[Data extracted from a collection]
· · · ·

(** * cmd/minikube/cmd/config/util.go

    A shallow embedding of minikube's configuration helpers: the setting
    applier [run], the registry scan [findSetting], the typed mutators
    [SetString], [SetInt], [SetBool], the client type resolver
    [GetClientType] and the add-on toggle [EnableOrDisableAddon].

    Go maps are [gmap]s, Go strings are byte strings ([string]), a Go
    [(T, error)] result is a pair whose second component is an [option],
    [None] standing for the nil error.  The configuration store is mutated
    in place by the Go code; here every mutator returns the store it leaves
    behind. *)

From Stdlib Require Import ZArith Ascii String.
From stdpp Require Import gmap strings list fin_maps.

Local Open Scope string_scope.
Local Open Scope Z_scope.

(** ** Go's [error] interface

    An error is any value with an [Error() string] method. *)

Class error (E : Type) := Error : E → string.

(** [errors.New] and [fmt.Errorf] build an error that is just its text. *)
Record errorString := { errorString_s : string }.

#[export] Instance errorString_error : error errorString := errorString_s.

(** [errors.Wrapf (err, format, args...)] of github.com/pkg/errors keeps
    the cause and prefixes its text with the formatted message. *)
Record withMessage (E : Type) := { cause : E; msg : string }.
Arguments cause {E} _.
Arguments msg {E} _.

#[export] Instance withMessage_error `{error E} : error (withMessage E) :=
  λ w, msg w +:+ ": " +:+ Error (cause w).

Definition Wrapf {E} (err : E) (message : string) : withMessage E :=
  {| cause := err; msg := message |}.

(** [contains s t]: the text [t] occurs in [s]. *)
Definition contains (s t : string) : Prop :=
  ∃ pre post, s = pre +:+ t +:+ post.

(** ** The part of package [strconv] the file calls *)

Module strconv.

Inductive reason := ErrSyntax | ErrRange.

(** [*strconv.NumError]: the input that failed and why.  The [Func]
    field, whose value for [Atoi] differs between Go releases, is left
    out. *)
Record NumError := { Num : string; Err : reason }.

Definition syntaxError (str : string) : NumError :=
  {| Num := str; Err := ErrSyntax |}.
Definition rangeError (str : string) : NumError :=
  {| Num := str; Err := ErrRange |}.

(** [ParseBool] is one [switch] over twelve literals. *)
Definition ParseBool (str : string) : bool * option NumError :=
  if (String.eqb str "1" || String.eqb str "t" || String.eqb str "T"
      || String.eqb str "true" || String.eqb str "TRUE"
      || String.eqb str "True")%bool
  then (true, None)
  else if (String.eqb str "0" || String.eqb str "f" || String.eqb str "F"
           || String.eqb str "false" || String.eqb str "FALSE"
           || String.eqb str "False")%bool
  then (false, None)
  else (false, Some (syntaxError str)).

· · · ·

What you have to do »
From the line that has "errorString_s : string" through the line that has "Record withMessage (E", copy every line exactly as it appears above, and leave out all others.

Task output »
Record errorString := { errorString_s : string }.

#[export] Instance errorString_error : error errorString := errorString_s.

(** [errors.Wrapf (err, format, args...)] of github.com/pkg/errors keeps
    the cause and prefixes its text with the formatted message. *)
Record withMessage (E : Type) := { cause : E; msg : string }.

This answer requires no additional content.